▶ PROVIDED ENTRIES:
--- --- ---
(** ** The errors of package authenticator *)

Definition ErrPingPongMismatch : error := ESentinel "device: ping/pong mismatch".
Definition ErrPinUvAuthTokenRequired : error := ESentinel "device: pinUvAuthToken required".
Definition ErrBuiltInUVRequired : error := ESentinel "device: built-in user verification required".
Definition ErrNotSupported : error := ESentinel "device: not supported".
Definition SyntaxError : error := ESentinel "device: syntax error".
Definition ErrBadType : error := ESentinel "device: bad type".
Definition ErrInvalidSaltSize : error := ESentinel "device: invalid salt size".
Definition ErrPinNotSet : error := ESentinel "device: pin not set".
Definition ErrPinAlreadySet : error := ESentinel "device: pin already set".
Definition ErrPinChangeRequired : error := ESentinel "device: pin change required".
Definition ErrUvNotConfigured : error := ESentinel "device: UV not configured".
Definition ErrLargeBlobsIntegrityCheck : error :=
  ESentinel "device: large blobs integrity check failed".
Definition ErrLargeBlobsTooBig : error :=
  ESentinel "device: size of serialized large blobs is too big that token".
Definition ErrSpecViolation : error := ESentinel "device: spec violation".

(** ** UTF-8 *)

Definition between (lo hi b : Z) : bool := (lo <=? b) && (b <=? hi).

(** The size of the encoding a byte starts and the range its second byte
    must be in; a byte that starts none is a rune of its own. *)
Definition rune_start (b : Z) : option (nat * Z * Z) :=
  if between 0xc2 0xdf b then Some (2%nat, 0x80, 0xbf)
  else if b =? 0xe0 then Some (3%nat, 0xa0, 0xbf)
  else if b =? 0xed then Some (3%nat, 0x80, 0x9f)
  else if between 0xe1 0xef b then Some (3%nat, 0x80, 0xbf)
  else if b =? 0xf0 then Some (4%nat, 0x90, 0xbf)
  else if between 0xf1 0xf3 b then Some (4%nat, 0x80, 0xbf)
  else if b =? 0xf4 then Some (4%nat, 0x80, 0x8f)
  else None.

(** The bytes the first rune of a non-empty string takes: its encoding when
    it is complete and valid, one byte otherwise. *)
Definition rune_size (s : list Z) : nat :=
  match s with
  | [] => 0
  | b :: rest =>
      match rune_start b with
      | None => 1
      | Some (n, lo, hi) =>
          match take (n - 1) rest with
          | b1 :: more =>
              if bool_decide (length (b1 :: more) = n - 1)%nat && between lo hi b1
                 && forallb (between 0x80 0xbf) more
              then n else 1
          | [] => 1
          end
      end
  end.

(** [utf8.RuneCountInString]. *)
Fixpoint rune_count_aux (fuel : nat) (s : list Z) : Z :=
  match fuel, s with
  | S fuel', _ :: _ => 1 + rune_count_aux fuel' (drop (rune_size s) s)
  | _, _ => 0
  end.
Definition RuneCountInString (s : list Z) : Z := rune_count_aux (length s) s.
--- --- ---
▶ WHAT THE TASK REQUIRES: Find the line that contains "else if b =? 0xed" in the listing above. Retype it and every line after it up to the last, exactly, and nothing else.

▶ RESPONSE FOR THIS EXERCISE:
  else if b =? 0xed then Some (3%nat, 0x80, 0x9f)
  else if between 0xe1 0xef b then Some (3%nat, 0x80, 0xbf)
  else if b =? 0xf0 then Some (4%nat, 0x90, 0xbf)
  else if between 0xf1 0xf3 b then Some (4%nat, 0x80, 0xbf)
  else if b =? 0xf4 then Some (4%nat, 0x80, 0x8f)
  else None.

(** The bytes the first rune of a non-empty string takes: its encoding when
    it is complete and valid, one byte otherwise. *)
Definition rune_size (s : list Z) : nat :=
  match s with
  | [] => 0
  | b :: rest =>
      match rune_start b with
      | None => 1
      | Some (n, lo, hi) =>
          match take (n - 1) rest with
          | b1 :: more =>
              if bool_decide (length (b1 :: more) = n - 1)%nat && between lo hi b1
                 && forallb (between 0x80 0xbf) more
              then n else 1
          | [] => 1
          end
      end
  end.

(** [utf8.RuneCountInString]. *)
Fixpoint rune_count_aux (fuel : nat) (s : list Z) : Z :=
  match fuel, s with
  | S fuel', _ :: _ => 1 + rune_count_aux fuel' (drop (rune_size s) s)
  | _, _ => 0
  end.
Definition RuneCountInString (s : list Z) : Z := rune_count_aux (length s) s.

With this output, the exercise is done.